Mr Waters said contrary to common belief, healthcare was becoming a desirable sector for highly qualified and passionate chefs who enjoy the more standard working hours and improved work-life balance of a care facility.

“Working in healthcare and catering can be every bit as rewarding as working in a five star hotel or restaurant,” Mr Waters said.

“While the food for the Chef’s Showcase is presented in a somewhat more refined way, the quality of food is the same standard that our chefs present to patients each day.”

Jonathon Acock, Commis Chef and winner of both Russell Bateman’s ‘Highly Commended Award’ and ‘Best Cold Dessert’, said he had spent nine months refining his recipes and technical skills to prepare for the Showcase.
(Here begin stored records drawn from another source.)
(** * The error of a session's socket *)

(** X21. An error on the socket of a session closes the socket and
    removes the session: a stop on its port then answers NotFound, and
    every other session is as it was. *)
Theorem socket_error_removes_the_session (availablePort : Z) (socket : Socket)
    (error : string) (this : ProxBoardService) (rt : Node.Runtime) :
  Bun.stopProxy (JNumber availablePort)
    (fst (Bun.onError availablePort socket error this))
  = (NotFound, fst (Bun.onError availablePort socket error this), [])
  /\ socket_closes (snd (Bun.onError availablePort socket error this))
     = [socket]
  /\ (forall q,
        q <> availablePort ->
        activeProxies (fst (Bun.onError availablePort socket error this)) !! q
        = activeProxies this !! q)
  /\ (Node.closing rt = [] ->
      exists rt' effects,
        Node.onError availablePort socket error rt = Ok (rt', effects)
        /\ Node.stopProxy (JNumber availablePort) rt' = Ok (NotFound, rt', [])
        /\ socket_closes effects = [socket]
        /\ forall q,
             q <> availablePort ->
             activeProxies (Node.this rt') !! q
             = activeProxies (Node.this rt) !! q).
Proof.
  split; [| split; [| split]].
  - unfold Bun.stopProxy, Bun.onError.
    cbn [fst Map_get with_activeProxies activeProxies].
    rewrite lookup_delete_eq. reflexivity.
  - reflexivity.
  - intros q Hq. cbn [Bun.onError fst with_activeProxies activeProxies].
    apply lookup_delete_ne. congruence.
  - intros Hclosing. unfold Node.onError, Node.is_closing.
    rewrite Hclosing. cbn [existsb]. eexists _, _.
    split; [reflexivity|]. split; [| split; [reflexivity|]].
    + unfold Node.stopProxy.
      cbn [Node.this Map_get with_activeProxies activeProxies].
      rewrite lookup_delete_eq. reflexivity.
    + intros q Hq. cbn [Node.this with_activeProxies activeProxies].
      apply lookup_delete_ne. congruence.
Qed.

Lemma socket_error_removes_the_session_witness :
  let this := new_ProxBoardService 3000 10000 10002 (js "secret") in
  let host := JString (js "127.0.0.1") in
  let two :=
    with_activeProxies this
      (<[10000 := session 10000 host (JNumber 9999)]>
         (<[10001 := session 10001 host (JNumber 9998)]> ∅)) in
  activeProxies
    (fst (Bun.onError 10000 {| localPort := 10000 |} "EIO" two)) !! 10001
  = activeProxies two !! 10001
  /\ exists rt' effects,
       Node.onError 10000 {| localPort := 10000 |} "EIO" (Node.started two)
       = Ok (rt', effects)
       /\ Node.stopProxy (JNumber 10000) rt' = Ok (NotFound, rt', [])
       /\ socket_closes effects = [{| localPort := 10000 |}]
       /\ forall q,
            q <> 10000 ->
            activeProxies (Node.this rt') !! q
            = activeProxies (Node.this (Node.started two)) !! q.
Proof.
  intros this host two. split.
  - apply (socket_error_removes_the_session 10000 {| localPort := 10000 |}
             "EIO" two (Node.started two)).
    lia.
  - apply (socket_error_removes_the_session 10000 {| localPort := 10000 |}
             "EIO" two (Node.started two)).
    reflexivity.
Defined.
“I was probably the quietest chef in the charity when I first started here, after previously catering for conferences for more than nine years.

“In that time I’ve had the opportunity to work in every kitchen and been mentored by an extremely talented chef called Russell Gowen, who is a previous winner of the Showcase and really encouraged me to compete.

“Russel showed me his skills and knowledge of catering and I now have a drive, passion and confidence. St Andrew’s is about developing young people and he really did that for me.

“To be singled out for the highly commended award is a real honour. My word of advice to anyone in hospitality is don’t let your nerves hold you back because with hard work, you can achieve anything.”